*** MATERIALS PROVIDED Section Begins ***

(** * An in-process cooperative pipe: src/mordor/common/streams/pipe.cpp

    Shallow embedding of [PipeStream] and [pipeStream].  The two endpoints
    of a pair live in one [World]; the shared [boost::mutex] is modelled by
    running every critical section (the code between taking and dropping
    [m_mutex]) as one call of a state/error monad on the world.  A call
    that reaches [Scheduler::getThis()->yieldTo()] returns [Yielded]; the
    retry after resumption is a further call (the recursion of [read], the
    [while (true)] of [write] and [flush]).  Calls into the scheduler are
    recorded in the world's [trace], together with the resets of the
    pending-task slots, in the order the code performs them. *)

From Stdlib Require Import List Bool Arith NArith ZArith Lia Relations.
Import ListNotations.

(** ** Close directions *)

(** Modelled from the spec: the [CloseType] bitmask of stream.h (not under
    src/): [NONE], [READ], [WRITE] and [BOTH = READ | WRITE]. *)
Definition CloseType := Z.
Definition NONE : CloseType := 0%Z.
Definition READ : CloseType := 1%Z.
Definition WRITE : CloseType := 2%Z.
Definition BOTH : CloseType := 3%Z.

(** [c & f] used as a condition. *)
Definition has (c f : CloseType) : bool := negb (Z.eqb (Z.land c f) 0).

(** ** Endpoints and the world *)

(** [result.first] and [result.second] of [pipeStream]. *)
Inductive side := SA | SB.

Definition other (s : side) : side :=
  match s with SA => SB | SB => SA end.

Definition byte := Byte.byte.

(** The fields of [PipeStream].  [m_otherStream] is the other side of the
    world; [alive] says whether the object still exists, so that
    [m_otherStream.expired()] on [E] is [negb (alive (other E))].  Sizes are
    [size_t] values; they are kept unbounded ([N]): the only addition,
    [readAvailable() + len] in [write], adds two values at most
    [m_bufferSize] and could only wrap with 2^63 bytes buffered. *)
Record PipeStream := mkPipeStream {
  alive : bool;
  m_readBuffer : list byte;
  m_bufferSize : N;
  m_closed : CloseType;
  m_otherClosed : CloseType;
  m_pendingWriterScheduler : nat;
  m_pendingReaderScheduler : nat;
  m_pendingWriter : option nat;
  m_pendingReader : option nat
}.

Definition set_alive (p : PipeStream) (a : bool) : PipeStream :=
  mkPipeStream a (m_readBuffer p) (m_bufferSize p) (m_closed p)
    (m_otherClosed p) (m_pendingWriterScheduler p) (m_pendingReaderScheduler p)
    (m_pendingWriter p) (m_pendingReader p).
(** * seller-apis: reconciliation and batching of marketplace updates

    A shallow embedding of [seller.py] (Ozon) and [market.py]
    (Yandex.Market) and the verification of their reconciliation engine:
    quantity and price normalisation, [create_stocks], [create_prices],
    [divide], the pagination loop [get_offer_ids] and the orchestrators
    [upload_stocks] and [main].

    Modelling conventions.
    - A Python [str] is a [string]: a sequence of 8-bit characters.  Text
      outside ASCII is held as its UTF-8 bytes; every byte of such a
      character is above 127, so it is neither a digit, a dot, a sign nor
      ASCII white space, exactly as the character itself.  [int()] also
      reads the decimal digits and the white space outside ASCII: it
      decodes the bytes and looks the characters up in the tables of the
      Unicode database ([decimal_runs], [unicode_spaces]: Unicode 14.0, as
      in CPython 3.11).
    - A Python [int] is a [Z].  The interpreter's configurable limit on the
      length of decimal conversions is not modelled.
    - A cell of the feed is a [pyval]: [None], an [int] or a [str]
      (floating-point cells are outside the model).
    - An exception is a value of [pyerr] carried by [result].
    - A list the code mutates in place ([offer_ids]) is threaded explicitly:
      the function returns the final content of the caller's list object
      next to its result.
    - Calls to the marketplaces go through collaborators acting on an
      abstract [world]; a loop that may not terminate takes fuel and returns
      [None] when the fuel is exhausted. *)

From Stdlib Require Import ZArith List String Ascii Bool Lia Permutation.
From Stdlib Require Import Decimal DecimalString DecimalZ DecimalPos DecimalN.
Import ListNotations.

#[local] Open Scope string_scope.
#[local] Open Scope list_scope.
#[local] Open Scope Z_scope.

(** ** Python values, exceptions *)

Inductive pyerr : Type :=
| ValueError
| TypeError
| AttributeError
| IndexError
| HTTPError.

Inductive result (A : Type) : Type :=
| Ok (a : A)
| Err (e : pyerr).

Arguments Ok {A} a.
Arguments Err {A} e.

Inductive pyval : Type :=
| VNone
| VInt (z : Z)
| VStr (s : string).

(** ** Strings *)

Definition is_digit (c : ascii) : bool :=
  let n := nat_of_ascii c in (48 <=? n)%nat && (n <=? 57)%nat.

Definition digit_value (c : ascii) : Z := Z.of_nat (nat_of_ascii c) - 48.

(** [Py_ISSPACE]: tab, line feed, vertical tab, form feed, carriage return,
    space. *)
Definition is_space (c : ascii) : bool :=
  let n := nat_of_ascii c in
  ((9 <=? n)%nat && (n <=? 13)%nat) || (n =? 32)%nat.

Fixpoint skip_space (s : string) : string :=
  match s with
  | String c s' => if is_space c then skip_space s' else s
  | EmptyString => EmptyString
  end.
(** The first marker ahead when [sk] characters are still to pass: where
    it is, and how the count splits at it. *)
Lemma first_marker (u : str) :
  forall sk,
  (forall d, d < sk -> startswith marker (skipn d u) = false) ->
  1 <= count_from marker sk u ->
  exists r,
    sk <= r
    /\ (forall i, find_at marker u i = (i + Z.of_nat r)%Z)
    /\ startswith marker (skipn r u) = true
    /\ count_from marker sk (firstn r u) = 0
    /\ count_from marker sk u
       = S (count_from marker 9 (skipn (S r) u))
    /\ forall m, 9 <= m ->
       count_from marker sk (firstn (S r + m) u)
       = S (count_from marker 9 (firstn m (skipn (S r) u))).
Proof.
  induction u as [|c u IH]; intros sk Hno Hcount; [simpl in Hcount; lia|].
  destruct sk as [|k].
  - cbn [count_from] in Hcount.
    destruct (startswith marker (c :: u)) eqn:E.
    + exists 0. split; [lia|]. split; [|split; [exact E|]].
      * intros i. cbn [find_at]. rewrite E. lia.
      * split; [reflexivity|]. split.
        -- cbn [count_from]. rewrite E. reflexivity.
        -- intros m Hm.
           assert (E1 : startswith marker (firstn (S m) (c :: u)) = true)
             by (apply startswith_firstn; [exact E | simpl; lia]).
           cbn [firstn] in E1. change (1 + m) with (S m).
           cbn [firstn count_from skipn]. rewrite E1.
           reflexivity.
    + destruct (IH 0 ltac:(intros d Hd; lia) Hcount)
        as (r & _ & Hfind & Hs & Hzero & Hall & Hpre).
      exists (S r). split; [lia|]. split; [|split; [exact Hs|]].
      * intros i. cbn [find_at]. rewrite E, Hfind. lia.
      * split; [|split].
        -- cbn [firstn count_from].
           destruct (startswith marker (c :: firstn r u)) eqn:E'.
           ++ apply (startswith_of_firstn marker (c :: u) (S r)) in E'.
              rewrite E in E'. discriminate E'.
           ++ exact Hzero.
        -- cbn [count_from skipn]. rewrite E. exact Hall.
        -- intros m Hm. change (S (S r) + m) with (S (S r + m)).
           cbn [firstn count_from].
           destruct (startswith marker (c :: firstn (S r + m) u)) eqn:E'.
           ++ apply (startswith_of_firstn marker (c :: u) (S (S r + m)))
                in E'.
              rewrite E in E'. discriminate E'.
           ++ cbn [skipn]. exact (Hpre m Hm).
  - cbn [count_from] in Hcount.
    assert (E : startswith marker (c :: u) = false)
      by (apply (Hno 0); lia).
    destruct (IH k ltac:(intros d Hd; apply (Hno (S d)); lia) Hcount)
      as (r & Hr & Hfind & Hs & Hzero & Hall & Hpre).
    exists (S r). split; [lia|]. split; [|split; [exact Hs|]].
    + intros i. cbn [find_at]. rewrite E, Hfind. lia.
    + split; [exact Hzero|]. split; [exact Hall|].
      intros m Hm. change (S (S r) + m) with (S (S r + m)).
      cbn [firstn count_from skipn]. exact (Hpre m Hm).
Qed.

*** MATERIALS PROVIDED Section Ends ***

THE TASK: Output the lines above between the one holding "Record PipeStream := mkPipeStream" and the one holding "outside ASCII is", inclusive, with nothing before or after them.

RESULT:
Record PipeStream := mkPipeStream {
  alive : bool;
  m_readBuffer : list byte;
  m_bufferSize : N;
  m_closed : CloseType;
  m_otherClosed : CloseType;
  m_pendingWriterScheduler : nat;
  m_pendingReaderScheduler : nat;
  m_pendingWriter : option nat;
  m_pendingReader : option nat
}.

Definition set_alive (p : PipeStream) (a : bool) : PipeStream :=
  mkPipeStream a (m_readBuffer p) (m_bufferSize p) (m_closed p)
    (m_otherClosed p) (m_pendingWriterScheduler p) (m_pendingReaderScheduler p)
    (m_pendingWriter p) (m_pendingReader p).
(** * seller-apis: reconciliation and batching of marketplace updates

    A shallow embedding of [seller.py] (Ozon) and [market.py]
    (Yandex.Market) and the verification of their reconciliation engine:
    quantity and price normalisation, [create_stocks], [create_prices],
    [divide], the pagination loop [get_offer_ids] and the orchestrators
    [upload_stocks] and [main].

    Modelling conventions.
    - A Python [str] is a [string]: a sequence of 8-bit characters.  Text
      outside ASCII is held as its UTF-8 bytes; every byte of such a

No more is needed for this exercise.